Só em 2016 Lisboa cobrou um valor superior a 13,5 M de euros, sendo que o Airbnb foi responsável por uma parte significativa desta receita, garantida através de um protocolo assinado por ambas as partes.
Fuga Fiscal associada ao arrendamento local
O não pagamento de impostos por parte de alguns proprietários que desenvolvem a atividade económica de arrendamento local é um risco reconhecido.
Segundo um estudo recente: “Alojamento Local em Portugal — Qual o fenómeno?”, encomendado pela Associação de Hotelaria de Portugal (AHP) e desenvolvido em parceria pela Nova School of Business and Economics e a Faculdade de Direito da Nova:
Os proprietários de casas de alojamento local nas freguesias de Santa Maria Maior e Misericórdia, em Lisboa, e também no centro do Porto são quem mais foge ao Fisco, uma constatação retirada do cruzamento de dados entre o Registo Nacional de Alojamento Local (RNAL) e os anúncios em plataformas como a Airbnb. Os algarvios são os mais cumpridores.

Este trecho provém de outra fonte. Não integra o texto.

(* ===== verification/FamilyPolicy.v ===== *)
(** * Observe-first flags and family policies

    [observe_first_flags.go]: the feature flags of the observe-first mode
    and their normalisation.  [observe_first_family_policy.go]: the register
    family, request intent and response class of a telegram, and the policy
    that decides whether an observed value may be applied. *)

From Stdlib Require Import Ascii String.
From S2P Require Import Prelude Ebus WatchCatalog.

Local Open Scope Z_scope.

Module FamilyPolicy.
Import WatchCatalog.

(** ** Feature flags *)

Definition ObserveFirstExternalWritePolicyInvalidateOnly : string := "invalidate_only".
Definition ObserveFirstExternalWritePolicyRecordOnly : string := "record_only".
Definition ObserveFirstExternalWritePolicyRecordAndInvalidate : string := "record_and_invalidate".

(** [ObserveFirstFeatureFlagNormalizationReason]. *)
Inductive NormalizationReason :=
| MasterOffClamp
| ConfigRequiresState
| ConfigRequiresInvalidation.
#[export] Instance NormalizationReason_eq_dec : EqDecision NormalizationReason.
Proof. solve_decision. Defined.
Definition observeFirstFeatureFlagNormalizationReasons : list NormalizationReason :=
  [MasterOffClamp; ConfigRequiresState; ConfigRequiresInvalidation].

(** [ObserveFirstFeatureFlags]. *)
Record ObserveFirstFeatureFlags := mkFlags {
  observeFirstEnabled : bool;
  passiveStateDirectApply : bool;
  passiveConfigDirectApply : bool;
  externalWritePolicy : string;
  normalizationReasons : list NormalizationReason
}.

(** [strings.ReplaceAll] of "-" by "_". *)
Definition replaceHyphen (c : ascii) : ascii := if Ascii.eqb c "-" then "_"%char else c.
Definition replaceHyphens (s : string) : string :=
  string_of_list_ascii (replaceHyphen <$> list_ascii_of_string s).
(** [logicalRequestRetryEnvelope]. *)
Definition logicalRequestRetryEnvelope (envelope : BusRetryEnvelope) : Z :=
  let it := InitiatorTarget envelope in
  let ii := InitiatorInitiator envelope in
  let policy := if i64 (TimeoutRetries it + NACKRetries it) <? i64 (TimeoutRetries ii + NACKRetries ii)
                then ii else it in
  let timeoutRetries := maxInt (TimeoutRetries policy) 0 in
  let nackRetries := maxInt (NACKRetries policy) 0 in
  let collisionResync := maxInt (CollisionResyncSYNCount envelope) 0 in
  i64 (i64 (1 + timeoutRetries + nackRetries) * dedupAttemptBudgetUnit
       + collisionResync * dedupCollisionResyncBudgetUnit).

(** [deriveDedupTimingBudgets]; [None] is the error. *)
Definition deriveDedupTimingBudgets (envelope : BusRetryEnvelope) : option dedupTimingBudgets :=
  let logicalEnvelope := logicalRequestRetryEnvelope envelope in
  if logicalEnvelope <=? 0 then None
  else
    let activePublish := i64 (logicalEnvelope + dedupPublicationSlack) in
    let pendingGrace := i64 (maxDuration activePublish defaultDedupPassiveDeliveryBudget
                             + dedupPendingMatchSlack) in
    Some (mkBudgets logicalEnvelope activePublish defaultDedupPassiveDeliveryBudget pendingGrace
            (i64 (pendingGrace + defaultDedupPassiveDeliveryBudget)) defaultDedupPendingCapacity
            dedupRecoveryHealthyWindow dedupRecoveryMinimumEvents).

(** [defaultPassiveDedupBudgets]. *)
Definition defaultPassiveDedupBudgets (envelope : BusRetryEnvelope) : dedupTimingBudgets :=
  default (mkBudgets 0 0 0 0 0 defaultDedupPendingCapacity dedupRecoveryHealthyWindow
             dedupRecoveryMinimumEvents) (deriveDedupTimingBudgets envelope).

(** The deduplicator fields of [applyDefaults]: a value that is not
    positive is replaced by the default. *)
Definition orDefault (x dflt : Z) : Z := if x <=? 0 then dflt else x.
Definition applyDedupDefaults (envelope : BusRetryEnvelope) (b : dedupTimingBudgets)
    : dedupTimingBudgets :=
  let dflt := defaultPassiveDedupBudgets envelope in
  mkBudgets (LogicalRequestEnvelope b)
    (orDefault (ActivePublishBudget b) (ActivePublishBudget dflt))
    (orDefault (PassiveDeliveryBudget b) (PassiveDeliveryBudget dflt))
    (orDefault (PendingGraceTimeout b) (PendingGraceTimeout dflt))
    (orDefault (ActiveFingerprintRetention b) (ActiveFingerprintRetention dflt))
    (orDefault (PendingCapacity b) (PendingCapacity dflt))
    (orDefault (RecoveryHysteresis b) (RecoveryHysteresis dflt))
    (orDefault (RecoveryEventThreshold b) (RecoveryEventThreshold dflt)).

O estudo passou a pente fino todos os dados que constam do registo oficial destas unidades de turismo e cruzou-os com o número de propriedades inscritas nas principais plataformas de alojamento.

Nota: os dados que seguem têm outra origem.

Lemma adjudicated_one a :
  Disposition a <> DedupDispositionDiscontinuity -> adjudicated [a] = [AdjEvent a].
Proof. intros H. unfold adjudicated, isDiscontinuity. simpl. by rewrite bool_decide_eq_false_2. Qed.

Lemma releasedAs_fields deg epoch p :
  AdjEvent (releasedAs deg epoch p) = PendEvent p
  /\ AdjFingerprint (releasedAs deg epoch p) = Some (PendFingerprint p)
  /\ Disposition (releasedAs deg epoch p) <> DedupDispositionDiscontinuity
  /\ MatchedActiveDuplicate (releasedAs deg epoch p) = false
  /\ ThirdPartyEligible (releasedAs deg epoch p)
     = negb deg && dedupFamilyPolicyAllowsRuntimeThirdParty (FpFamilyPolicy (PendFingerprint p)).
Proof.
  unfold releasedAs. destruct deg; simpl; [done|].
  by destruct (dedupFamilyPolicyAllowsRuntimeThirdParty _).
Qed.

Lemma adjudicated_released deg epoch ps :
  adjudicated (releasedAs deg epoch <$> ps) = PendEvent <$> ps.
Proof.
  induction ps as [|p ps IH]; [done|].
  change (releasedAs deg epoch <$> p :: ps)
    with ([releasedAs deg epoch p] ++ (releasedAs deg epoch <$> ps)).
  destruct (releasedAs_fields deg epoch p) as (H1 & _ & H2 & _).
  by rewrite adjudicated_app, adjudicated_one, IH, H1.
Qed.

Lemma release_conserves t d :
  PendEvent <$> pending d ≡ₚ adjudicated (relOut t d) ++ (PendEvent <$> relPending t d).
Proof.
  destruct t as [now|]; simpl; [|done]. rewrite adjudicated_released, <- fmap_app.
  f_equiv. rewrite Permutation_app_comm. apply filter_perm.
Qed.
(** A round with an overflow, the reset, and the publication of the
    discontinuity the reset yields. *)
Lemma published_cascade event a more gone s s1 d s' :
  service_ok s -> gone <> [] -> (forall id, id ∈ gone -> id ∈ live s) ->
  nextID s1 = nextID s -> live s1 = live s ∖ list_to_set gone ->
  (forall id, id ∉ live s -> subscriptions s1 !! id = subscriptions s !! id) ->
  (forall id x, id ∈ live s -> subscriptions s !! id = Some x ->
     subscriptions s1 !! id = Some (delivered event x) /\ (id ∈ gone <-> overflows x = true)) ->
  Disposition a = DedupDispositionDiscontinuity ->
  degraded d = true -> pending d = [] -> active d = ∅ -> currentEpoch d = incr64 (currentEpoch (core s)) ->
  published a more (set_core d s1) s' -> published event (a :: more) s s'.
Proof.
  intros Hok Hgone Hsub Hn Hl Ho Hs Ha Hd Hp Hact He [Pl Pi Po Ps Pr Pd Pc Pq Pt Pe].
  change (live (set_core d s1)) with (live s1) in *. rewrite Hl in *.
  assert (live s1 ⊂ live s) as Hlt.
  { destruct gone as [|g gone']; [done|]. rewrite Hl. pose proof (Hsub g). set_solver. }
  apply subset_size in Hlt. rewrite Hl in Hlt. split; simpl.
  - etrans; [exact Pl|]. clear. set_solver.
  - by rewrite Pi.
  - intros id Hid. rewrite Po by (rewrite elem_of_difference; tauto). by apply Ho.
  - intros id x Hid Hx. pose proof (Pl id Hid) as [Hin Hng]%elem_of_difference.
    rewrite elem_of_list_to_set in Hng. destruct (Hok id Hin) as (y & Hy & Hc & _).
    assert (y = x) as -> by congruence. destruct (Hs id x Hin Hx) as [Hdx Hg].
    destruct (delivered_open event x) as (g1 & G1 & G2 & G3); [|done|].
    { apply not_true_is_false. by rewrite <- Hg. }
    destruct (Ps id (delivered event x) Hid Hdx) as (g2 & F1 & F2 & F3). rewrite G3 in F2, F3.
    exists (g1 ++ g2). simpl in *. rewrite app_assoc. split; [|split; [|done]].
    + by apply (sublist_app g1 [event] g2).
    + intros Hcrit. by rewrite G2, F2.
  - intros id x Hid Hnot Hx. destruct (Hs id x Hid Hx) as [Hdx Hg].
    destruct (decide (id ∈ gone)) as [Hin|Hin].
    + change (subscriptions s1) with (subscriptions (set_core d s1)) in Hdx.
      rewrite <- (Po id) in Hdx by (rewrite elem_of_difference, elem_of_list_to_set; tauto).
      apply Hg, (delivered_overflow event) in Hin as [Hcrit E]. split; [done|]. exists event.
      split; [by left|]. by rewrite Hdx, E.
    + destruct (Hok id Hid) as (y & Hy & Hc & _). assert (y = x) as -> by congruence.
      destruct (delivered_open event x) as (g1 & G1 & G2 & G3); [|done|].
      { apply not_true_is_false. by rewrite <- Hg. }
      destruct (Pr id (delivered event x)) as [Hcrit (e & E1 & E2)]; [|done|done|].
      { by rewrite elem_of_difference, elem_of_list_to_set. }
      rewrite G3 in *. simpl in *. split; [done|]. exists e. split; [by right|done].
  - by constructor.
  - lia.
  - done.
  - intros _. destruct more as [|b more].
    + destruct Pq as [_ Hcore]; [done|]. by rewrite Hcore.
    + by apply Pt.
  - rewrite Pe. simpl. rewrite He. symmetry.
    exact (Nat.iter_succ_r (length more) _ incr64 (currentEpoch (core s))).
Qed.

Lemma publish_published order : ranges order -> forall fuel event s,
  service_ok s -> (size (live s) < fuel)%nat ->
  exists s' more, publish order fuel event s = Some s' /\ service_ok s' /\ published event more s s'.
Proof.
  intros Hr fuel. induction fuel as [|fuel IH]; intros event s Hok Hfuel; [lia|]. cbn [publish].
  destruct (round_live order event s Hr Hok) as (s1 & gone & E & H1 & H2 & H3 & H4 & H5 & H6).
  fold (live s). rewrite E. pose proof (round_ok event s s1 gone Hok H3 H6) as Hok1.
  destruct (decide (gone = [])) as [->|Hgone].
  - exists s1, []. simpl. split; [done|]. split; [done|]. apply published_quiet; try done.
    + rewrite H3. set_solver.
    + intros id x Hid Hx. destruct (H6 id x Hid Hx) as [? Hg]. split; [done|].
      apply not_true_is_false. rewrite <- Hg. set_solver.
  - rewrite bool_decide_false by done. cbn [negb].
    destruct (reset_core (EvObservedAt (AdjEvent event)) PassiveDiscontinuityCriticalSubscriberFault
      "dedup_output_overflow" (core s1)) as (a & Ea & Ra & Rd & Rp & Rc & Re).
    destruct (makeDiscontinuityLocked _ _ _ (core s1)) as [d outs]. cbn [fst snd] in *. subst outs.
    cbn [fold_left mbind option_bind]. change (Some (set_core d s1) ≫= publish order fuel a)
      with (publish order fuel a (set_core d s1)).
    destruct (IH a (set_core d s1)) as (s' & more & P1 & P2 & P3); [done|..].
    { change (live (set_core d s1)) with (live s1). rewrite H3.
      assert (live s ∖ list_to_set gone ⊂ live s) as Hlt%subset_size; [|lia].
      destruct gone as [|g gone']; [done|]. pose proof (H4 g). set_solver. }
    exists s', (a :: more). split; [done|]. split; [done|].
    eapply (published_cascade event a more gone s s1 d s'); try done. by rewrite Re, H1.
Qed.

(** ** The service *)

Lemma publishEvent_published order event s :
  ranges order -> service_ok s ->
  exists s' more, publishEvent order event s = Some s' /\ service_ok s' /\ published event more s s'.
Proof. intros Hr Hok. apply publish_published; [done..|]. fold (live s). lia. Qed.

Quando se compara as duas realidades percebe-se que na zona de Lisboa encontramos mais 59% de unidades inscritas na Airbnb do que aquelas que estão efetivamente inscritas no RNAL e no Porto esse desvio chega aos 98%. Já tínhamos uma perceção do desvio, mas este estudo surpreendeu-nos por mostrar desvios tão evidentes, como acontece no Porto, por exemplo. É tudo economia paralela”
Segundo Cristina Siza Vieira, vice-presidente da AHP, a nível nacional existem cerca de 45 mil unidades registadas na Airbnb enquanto os registos oficiais se ficam pelas 31.330 propriedades. Ou seja, uma situação de ilegalidade que abrange 40% das propriedades.
Impacto positivo do Arrendamento Local
Embora o impacto negativo da economia informal associada a esta atividade económica não possa ser desvalorizado, existem outros fatores positivos que o arrendamento local trouxe às nossas cidades e que devem ser valorizados:
- Regeneração dos centros urbanos. Quem visita as cidades do Porto e de Lisboa (especialmente os centros históricos) e se recorda da realidade de há alguns anos atrás, sabe do que estou a falar;
- Requalificação do património edificado. É talvez um das maiores vantagens que o arrendamento local trouxe às grandes cidades;
- Diversificação social com maior impacto no centro das cidades;
- Complemento de receita para os proprietários e moradores de casas, bem como o aumento das receitas cobradas pelo estado e municípios;
- A atividade da construção civil e de outros serviços associados à recuperação de imóveis para arrendamento local, tem sido responsável pela criação de emprego. O setor da promoção imobiliária também tem sido beneficiado;
- O turismo associado ao arrendamento local tem sido um dos responsáveis pela recuperação económica observada nos últimos anos.